José Luis Merino. Crédito: Revista Factum

Catorce congresistas, demócratas y republicanos, firmaron el 21 de junio una carta en la que han pedido al Departamento del Tesoro en Washington que abra una investigación oficial a José Luis Merino, dirigente político salvadoreño, miembro del gobernante FMLN y actual viceministro de Relaciones Exteriores, por "asocios de larga data con redes de crimen organizado que son sujetos de investigaciones criminales en Estados Unidos".

Washington ha mandado un nuevo mensaje sobre las sospechas que tiene de la posible participación de José Luis Merino, alias Ramiro Vásquez, uno de los hombres más influyentes del Frente Farabundo Martí para la Liberación Nacional (FMLN), en redes internacionales vinculadas al crimen organizado regional. Esta vez el mensaje viene también de los demócratas. Y esta vez, el mensaje es más claro.

Los congresistas demócratas y republicanos creen que las actividades criminales asociadas a Merino pueden ser una "amenaza significativa" para la seguridad nacional de Estados Unidos, por lo que piden al Departamento del Tesoro que abra una investigación "de interés nacional" bajo la ley de capos o "Kingpin Act".

"Hoy le escribimos para solicitarle que utilice la autoridad que le confiere la ley de capos para investigar las actividades bancarias relacionadas con Estados Unidos del ciudadano salvadoreño José Luis Merino, también conocido como Ramiro Vásquez", dice la carta firmada por los congresistas el 21 de junio y entregada ese mismo día al Departamento del Tesoro (vea copia de la carta al final del artículo).

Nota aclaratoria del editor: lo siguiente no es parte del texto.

(** A library built with [sigma_divisor] matches its own configuration iff
    [sigma_divisor] is not NaN: built with NaN, it never matches and is
    rebuilt on every request. *)
Theorem new_matches_own_config walk load resize_to_fill exp (dir : string) (size : nat)
    (sigma_divisor : float) (lib : TileLibrary.t)
    (H : new walk load resize_to_fill exp dir size sigma_divisor = Returned lib) :
  TileLibrary.matches_config lib dir size sigma_divisor = negb (PrimFloat.is_nan sigma_divisor).
Proof.
  unfold new, load_library in H.
  destruct (collect_tiles _ _ _ _ _) as [tiles |] eqn:E; [| discriminate].
  destruct tiles as [| t tiles]; [discriminate |].
  injection H as <-. unfold TileLibrary.matches_config, path_eq. simpl.
  rewrite (proj2 (components_eqb_true _ _) eq_refl), Nat.eqb_refl.
  unfold PrimFloat.is_nan. now rewrite negb_involutive.
Qed.

Lemma new_matches_own_config_witness :
  match new (fun _ => [Some ("t/a.png", true)]%string)
            (fun _ => Ok (mkImage 1 1 [mkRgba 0 0 0 255]))
            (fun _ w h => mkImage w h (repeat (mkRgba 1 2 3 255) (w * h))) exp_stub "t" 2 PrimFloat.nan with
  | Returned lib => TileLibrary.matches_config lib "t" 2 PrimFloat.nan = false
  | _ => False
  end.
Proof.
  destruct (new (fun _ => [Some ("t/a.png", true)]%string)
                (fun _ => Ok (mkImage 1 1 [mkRgba 0 0 0 255]))
                (fun _ w h => mkImage w h (repeat (mkRgba 1 2 3 255) (w * h))) exp_stub "t" 2 PrimFloat.nan)
    as [lib | e |] eqn:E; [| vm_compute in E; discriminate | vm_compute in E; discriminate].
  exact (new_matches_own_config _ _ _ _ _ _ _ _ E).
Defined.
Lemma partial_state_step p q d h k v :
  NoDup (keys p) ->
  Forall (fun item => name_ok item = true) p ->
  partial_state p q d h ->
  k ∈ keys (flat_of p) ->
  k ∉ keys q ->
  exists d' h',
    reverse_step (d, h) (k, v) = Ok (d', h') /\
    partial_state p (q ++ [(k, v)]) d' h'.
Proof.
  intros Hnd Hok (Hshape & Hkeys & Hd & Hh) Hk Hfresh.
  apply elem_of_flat_of in Hk as ([par value] & Hitem & Hk).
  pose proof (proj1 (Forall_forall _ _) Hok _ Hitem) as Hname.
  pose proof (template_of_item p 0 par value Hnd Hitem) as Htmpl.
  assert (forall par' x', dict_get par' (template_of 0 p) = Some (VFloat x') ->
            contains sep par' = false) as Hplain.
  { intros par' x' E. pose proof (dict_get_Some_keys _ _ _ E) as Hin.
    rewrite template_of_keys in Hin. apply list_elem_of_fmap in Hin as ([par2 v2] & -> & Hin).
    pose proof (proj1 (Forall_forall _ _) Hok _ Hin) as Hn2.
    pose proof (template_of_item p 0 par2 v2 Hnd Hin) as H2. cbn [fst] in *.
    destruct v2 as [x2|xs2]; [now apply name_ok_scalar in Hn2|].
    destruct H2 as (a & Ha & _). congruence. }
  assert (forall par' a', dict_get par' (template_of 0 p) = Some (VArray a') ->
            contains sep par' = false /\ ends_with_char "_" par' = false) as Hvec.
  { intros par' a' E. pose proof (dict_get_Some_keys _ _ _ E) as Hin.
    rewrite template_of_keys in Hin. apply list_elem_of_fmap in Hin as ([par2 v2] & -> & Hin).
    pose proof (proj1 (Forall_forall _ _) Hok _ Hin) as Hn2.
    pose proof (template_of_item p 0 par2 v2 Hnd Hin) as H2. cbn [fst] in *.
    destruct v2 as [x2|xs2]; [|now apply name_ok_vector in Hn2].
    destruct H2 as (x & Hx). congruence. }
  destruct value as [x|xs].
  - (* a scalar: the entry of [par] is rebound *)
    cbn in Hk. apply list_elem_of_singleton in Hk. subst k.
    destruct Htmpl as (x0 & Hx0). apply name_ok_scalar in Hname.
    unfold reverse_step. rewrite split_no_sep by assumption.
    do 2 eexists. split; [reflexivity|].
    assert (par ∈ keys d) as Hin.
    { rewrite Hkeys. apply list_elem_of_fmap. now exists (par, Scalar x). }
    split; [assumption|]. split; [now rewrite keys_dict_set_mem|]. split.
    + intros par'. specialize (Hd par').
      destruct (dict_get par' (template_of 0 p)) as [[x'|a']|] eqn:E; [| |exact I].
      * destruct (String.eqb_spec par' par) as [->|Hne].
        -- rewrite dict_get_set_eq, supplied_snoc_eq by assumption. reflexivity.
        -- rewrite dict_get_set_ne, supplied_snoc_ne by assumption. exact Hd.
      * rewrite dict_get_set_ne; [exact Hd|]. congruence.
    + intros par' a' arr i E Ha Hi.
      rewrite supplied_snoc_ne by (now apply key_not_plain).
      now apply (Hh par' a' arr i).
  - (* an element of a vector: written into the shared array *)
    apply elem_of_entries_vector in Hk as (i & Hi & ->).
    destruct Htmpl as (a & Ha & _ & Harr). rewrite Nat.sub_0_r in Harr.
    apply name_ok_vector in Hname as [Hc He].
    destruct (same_shape_lookup _ _ _ _ Hshape Harr) as (arr & Harr1 & Hlen).
    rewrite length_replicate in Hlen.
    pose proof (Hd par) as Hdpar. rewrite Ha in Hdpar.
    exists d, (<[a := <[i := v]> arr]> h). split.
    { apply (reverse_step_vector par i v d h a arr); try assumption. lia. }
    split; [|split; [|split]].
    + eapply same_shape_insert; [eassumption..|]. now rewrite length_insert.
    + assumption.
    + intros par'. specialize (Hd par').
      destruct (dict_get par' (template_of 0 p)) as [[x'|a']|] eqn:E; [|exact Hd|exact I].
      rewrite supplied_snoc_ne; [exact Hd|].
      intros Heq. symmetry in Heq. revert Heq. apply key_not_plain. eauto.
    + intros par' a' arr' j E Ha' Hj.
      destruct (decide (a' = a)) as [->|Hne].
      * assert (par' = par) as -> by (eapply template_of_addr_inj; eassumption).
        rewrite list_lookup_insert_eq in Ha' by (eapply lookup_lt_Some; eassumption).
        injection Ha' as <-. rewrite length_insert in Hj.
        destruct (decide (j = i)) as [->|Hji].
        -- rewrite list_lookup_insert_eq by assumption.
           now rewrite supplied_snoc_eq.
        -- rewrite list_lookup_insert_ne by congruence.
           rewrite supplied_snoc_ne by (intros H%key_inj; congruence).
           now apply (Hh par a arr j).
      * rewrite list_lookup_insert_ne in Ha' by congruence.
        rewrite supplied_snoc_ne; [now apply (Hh par' a' arr' j)|].
        destruct (Hvec par' a' E) as [Hc' He'].
        intros [-> _]%key_inj_name; try assumption. congruence.
Qed.
(** A call of the process: it ends, and leaves the process settled. *)
Lemma call_spec {A} (writes : bool) (G : call -> Prop) (m : M A)
      (s : Process.state) :
  plain G m ->
  live (Process.base s) ->
  Process.clean s ->
  exists r s',
    Process.call writes m s = Some (r, s')
    /\ Process.settled r s'
    /\ match r with
       | Process.Done a =>
         exists c,
           m (Process.base s) = Some (Ok a, Process.base s')
           /\ one_call (Process.base s) (Ok a) (Process.base s') c
           /\ G c
       | _ => True
       end.
Proof.
  intros Hm Hs [Hfa Hmi].
  destruct (Hm (Process.base s)) as (r & b' & c & E & Hc & HG).
  assert (Hgo : exists r' s',
             Process.settle s (m (Process.base s)) = Some (r', s')
             /\ Process.settled r' s'
             /\ match r' with
                | Process.Done a =>
                  exists c,
                    m (Process.base s) = Some (Ok a, Process.base s')
                    /\ one_call (Process.base s) (Ok a) (Process.base s') c
                    /\ G c
                | _ => True
                end).
  { rewrite E. pose proof Hc as (Htr & Hf & Hse & _).
    destruct r as [a|e]; cbn.
    - eexists _, _. split; [reflexivity|]. split.
      + split; cbn; [|exact Hmi]. now rewrite Htr, failures_last, Hfa, Hf.
      + cbn. exists c. auto.
    - eexists _, _. split; [reflexivity|]. split; [|exact I].
      cbn. split.
      { apply (live_step _ _ _ _ Hs Hc). now apply failed_call_keeps_port with e. }
      split; [exact Hmi|]. split.
      + rewrite Hf in Hse. now inversion Hse.
      + exists (device_log (trace (Process.base s))), c.
        rewrite Htr, failures_device_log.
        repeat split; try assumption.
        apply device_log_last. now apply failure_is_device_call with e. }
  unfold Process.call.
  destruct (Process.next_hazard s) as [| |msg]; [exact Hgo| |].
  - eexists _, _. split; [reflexivity|]. split; [|exact I].
    cbn. rewrite Hmi. auto.
  - destruct writes; [|exact Hgo].
    eexists _, _. split; [reflexivity|]. split; [|exact I].
    cbn. rewrite Hmi. auto.
Qed.

(** A call that does not close the port. *)
Lemma triple_call {A} (writes : bool) (m : M A)
      (pre : world -> Prop) (post : A -> world -> Prop) :
  plain keeps_port m ->
  (forall b a b',
      0 <= read_timeout b -> pre b -> m b = Some (Ok a, b') -> post a b') ->
  Process.triple pre (Process.call writes m) (fun a b => live b /\ post a b).
Proof.
  intros Hm Hpost s Hs Hc Hpre.
  destruct (call_spec writes _ m s Hm Hs Hc) as (r & s' & E & Hset & Hr).
  exists r, s'. split; [exact E|]. split; [exact Hset|].
  destruct r as [a| |]; try exact I.
  destruct Hr as (c & Em & Hone & Hkeep).
  split; [exact (live_step _ _ _ _ Hs Hone Hkeep)|].
  exact (Hpost _ _ _ (proj2 Hs) Hpre Em).
Qed.

(** The call of close. *)
Lemma triple_close (pre : world -> Prop) (post : unit -> world -> Prop) :
  (forall b b', pre b -> ser_close b = Some (Ok tt, b') -> post tt b') ->
  Process.triple pre Process.ser_close post.
Proof.
  intros Hpost s Hs Hc Hpre.
  destruct (call_spec false _ ser_close s plain_close Hs Hc)
    as (r & s' & E & Hset & Hr).
  exists r, s'. split; [exact E|]. split; [exact Hset|].
  destruct r as [[]| |]; try exact I.
  destruct Hr as (c & Em & _). exact (Hpost _ _ Hpre Em).
Qed.

Lemma triple_bind {A B} (m : Process.M A) (k : A -> Process.M B)
      (pre : world -> Prop) (mid : A -> world -> Prop)
      (post : B -> world -> Prop) :
  Process.triple pre m (fun a b => live b /\ mid a b) ->
  (forall a b, mid a b -> Process.triple (mid a) (k a) post) ->
  Process.triple pre (Process.bind m k) post.
Proof.
  intros Hm Hk s Hs Hc Hpre.
  destruct (Hm s Hs Hc Hpre) as (r & s' & E & Hset & Hmid).
  unfold Process.bind. rewrite E.
  destruct r as [a|e|].
  - destruct Hmid as [Hs' Hmid]. exact (Hk a _ Hmid s' Hs' Hset Hmid).
  - exists (Process.Raised e), s'. repeat split; try exact I; apply Hset.
  - exists Process.Interrupted, s'. repeat split; try exact I; apply Hset.
Qed.

Lemma triple_ret {A} (a : A) (pre : world -> Prop) (post : A -> world -> Prop) :
  (forall b, pre b -> post a b) ->
  Process.triple pre (Process.ret a) (fun a b => live b /\ post a b).
Proof.
  intros H s Hs Hc Hpre. exists (Process.Done a), s.
  split; [reflexivity|]. split; [exact Hc|]. split; [exact Hs|now apply H].
Qed.

Lemma triple_weaken {A} (m : Process.M A)
      (pre pre' : world -> Prop) (post post' : A -> world -> Prop) :
  Process.triple pre m post ->
  (forall b, pre' b -> pre b) ->
  (forall a b, post a b -> post' a b) ->
  Process.triple pre' m post'.
Proof.
  intros Hm Hpre Hpost s Hs Hc Hp.
  destruct (Hm s Hs Hc (Hpre _ Hp)) as (r & s' & E & Hset & Hq).
  exists r, s'. repeat split; try assumption.
  destruct r; auto.
Qed.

Los firmantes señalan que Merino es viceministro de Relaciones Exteriores en El Salvador. "El señor Merino es miembro de alto nivel del gobierno salvadoreño… [y] sus asocios de larga data con redes de crimen organizado que son sujetos de investigaciones criminales en Estados Unidos por tráfico de cocaína y lavado de dinero".

En la misiva, los congresistas también exponen sus razones para pedir al poder Ejecutivo que investigue las finanzas de Merino. "Múltiples reportes de fuentes abiertas indican que las estructuras financieras controladas por Merino han adquirido cientos de millones de dólares en riquezas inexplicables mientras colaboraban con las guerrillas de las FARC en Colombia, elementos corruptos del régimen venezolano y otros grupos criminales para mover fondos a destinos seguros".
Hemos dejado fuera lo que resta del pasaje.